I've contacted the Deputy Attorney General, Joan Burke. She informed me that since the investigation is still ongoing, we should not disclose the subpoena to the [M]eglino[]s. If they want a copy of the subpoena, once the investigation has concluded, they should contact the department of Insurance Fraud directly. We should not disclose the fact that a subpoena was received by this investigative department.

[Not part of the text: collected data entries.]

(** * The LocalLibrary catalog controllers: validation and delete/update guards

    A shallow embedding of the Express route handlers of the catalog
    (genre, author, book and book-instance controllers), of the part of
    express-validator and validator.js they call, and of the Mongoose
    collections they query, followed by the properties of the validation
    pipeline and of the guards.

    Conventions of the model.
    - A JavaScript string is a Rocq [string]: a sequence of code units in the
      range 0..255.
    - An ObjectId is represented by its text.  A route parameter or a body
      field handed to a query as an id is taken to be the text of a
      well-formed ObjectId, so the CastError paths of the queries are outside
      the model.  In [new Model({...})] an ObjectId path given the empty
      string stays unset, as Mongoose leaves a path it cannot cast.
    - The database is reachable: a query or a write returns its result.  The
      errors in the model are the ones the handlers raise themselves
      ([throw], or reading a property of [null]) and the one [save] raises
      for a document its schema does not accept.
    - The Mongoose schemas are not part of the sources: their paths and
      validators are the ones of the data model of the spec (required
      fields, the fixed set and the default of the status of a BookInstance,
      both parameters).  What the spec does not state, a length limit or a
      default for a date, is taken not to exist.
    - A handler is run on a store and yields the new store, the calls it made
      on [res] and [next] in order, and whether its promise was rejected.  A
      call made on [res] after the response was sent is recorded like any
      other; what Express does with it is outside the model. *)

From Stdlib Require Import String Ascii NArith List Permutation Sorted.
From stdpp Require Import base option list sorting strings gmap.

Import ListNotations.
Local Open Scope string_scope.
Local Open Scope list_scope.

(** ** JavaScript values held by [req.body] *)

Inductive Atom : Type :=
| AUndefined
| ANull
| AStr (s : string)
| ADate (iso : string).

(** A body field is a single value, or an array when the field was submitted
    more than once. *)
Inductive JsValue : Type :=
| JAtom (a : Atom)
| JArr (xs : list Atom).

Coercion JAtom : Atom >-> JsValue.

Definition JStr (s : string) : JsValue := JAtom (AStr s).

(** [!value] for the values above: the empty string, [null] and [undefined]
    are falsy, every array and every Date is truthy. *)
Definition falsy (v : JsValue) : bool :=
  match v with
  | JAtom AUndefined | JAtom ANull => true
  | JAtom (AStr s) => bool_decide (s = EmptyString)
  | JAtom (ADate _) => false
  | JArr _ => false
  end.

(** ** The date functions of the platform

    A Date is identified by its [toISOString()] text.  [isISO8601_str] is
    validator.js's regular expression and [dateParse] is [Date.parse]
    ([None] for NaN); the controllers only pass values through them, so they
    are kept abstract. *)
Class DateLib : Type := {
  isISO8601_str : string -> bool;
  dateParse : string -> option string
}.

(** Modelled from the spec: the status of a BookInstance is one of a fixed
    set of availability states, and a default is applied when it is absent
    (models/bookinstance.js is not part of the sources).  The spec names
    neither the states nor the default, so both are parameters. *)
Class StatusEnum : Type := {
  status_values : list string;
  status_default : string
}.

(** ** validator.js: the string functions used by the chains *)

Module Validator.

(** The code units matched by [\s] below 256. *)
Definition is_space (c : ascii) : bool :=
  let n := nat_of_ascii c in
  (Nat.leb 9 n && Nat.leb n 13) || Nat.eqb n 32 || Nat.eqb n 160.

Fixpoint ltrim (s : string) : string :=
  match s with
  | EmptyString => EmptyString
  | String c s' => if is_space c then ltrim s' else s
  end.

(** [rtrim] walks back from the last code unit while it is a space. *)
Fixpoint rtrim (s : string) : string :=
  match s with
  | EmptyString => EmptyString
  | String c s' =>
      match rtrim s' with
      | EmptyString => if is_space c then EmptyString else String c EmptyString
      | r => String c r
      end
  end.

Definition trim (s : string) : string := rtrim (ltrim s).

(** [str.replace(/c/g, by)] for a single code unit [c]. *)
Fixpoint replace_all (c : ascii) (by_ : string) (s : string) : string :=
  match s with
  | EmptyString => EmptyString
  | String d s' =>
      if Ascii.eqb c d then by_ ++ replace_all c by_ s'
      else String d (replace_all c by_ s')
  end.

Definition quot : ascii := ascii_of_nat 34.

(** [escape]: eight global replacements, in the library's order. *)
Definition escape (s : string) : string :=
  replace_all "`" "&#96;"
    (replace_all "\" "&#x5C;"
      (replace_all "/" "&#x2F;"
        (replace_all ">" "&gt;"
          (replace_all "<" "&lt;"
            (replace_all "'" "&#x27;"
              (replace_all quot "&quot;"
                (replace_all "&" "&amp;" s))))))).

(** [isLength(str, { min })] without a maximum. *)
Definition isLength (min : nat) (s : string) : bool :=
  Nat.leb min (String.length s).

Definition is_alnum (c : ascii) : bool :=
  let n := nat_of_ascii c in
  (Nat.leb 48 n && Nat.leb n 57) || (Nat.leb 65 n && Nat.leb n 90)
  || (Nat.leb 97 n && Nat.leb n 122).

Fixpoint all_alnum (s : string) : bool :=
  match s with
  | EmptyString => true
  | String c s' => is_alnum c && all_alnum s'
  end.

(** [isAlphanumeric(str)] for the default locale: [/^[0-9A-Z]+$/i]. *)
Definition isAlphanumeric (s : string) : bool :=
  match s with
  | EmptyString => false
  | _ => all_alnum s
  end.

(** [toDate]: a Date when [Date.parse] succeeds, [null] otherwise. *)
Definition toDate `{DateLib} (s : string) : Atom :=
  match dateParse s with
  | Some d => ADate d
  | None => ANull
  end.

End Validator.

(** ** express-validator: validation chains over [req.body] *)

Record ValidationError : Type := mkValidationError {
  ve_value : Atom;
  ve_msg : string;
  ve_param : string
}.

Module ExpressValidator.

(** A chain is a stack of standard sanitizers and standard validators;
    both are given the value turned into a string. *)
Inductive ChainItem : Type :=
| Sanitizer (f : string -> Atom)
| StdValidator (p : string -> bool) (message : option string).

(** [each] is set for a path ending in [.*]: the chain then runs on the
    elements of the array held by [field]. *)
Record ValidationChain : Type := mkChain {
  field : string;
  each : bool;
  chain_message : option string;
  optional_checkFalsy : bool;
  stack : list ChainItem
}.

When the [M]eglino[]s call regarding the subpoena, I believe a simple response should simply be, Wachovia Bank believes it has fulfilled its obligations under the subpoena.

 

On August 13, 2009, plaintiffs served another subpoena requiring the bank to produce "any Grand Jury Subpoenas issued to you by the State of New Jersey pertaining to Susan Meglino, Twelve Point . . . and/or SGM . . . for the period January 2005-June 2009." Despite the deputy attorney general's reported direction, on September 2, 2009 the bank released the March 10, 2008 OIFP subpoena. The bank's accompanying letter explained that it had "not received any Grand Jury subpoenas from the State of New Jersey pertaining to Susan Meglino, Twelve Point . . . and/or SGM."

Plaintiffs' counsel's April 27, 2010 letter to the bank sought an "informal explanation as to the legal basis" for the public release of the banking records because the subpoenas provided all post-dated the 2006 incident. According to Christopher Stein, the bank's senior counsel, "[i]n response to [the] inquiry, [the bank] advised [plaintiffs' counsel] that the documents he identified as having been publicly disclosed were produced pursuant to a valid subpoena and that [the bank was] not at liberty to disclose that subpoena."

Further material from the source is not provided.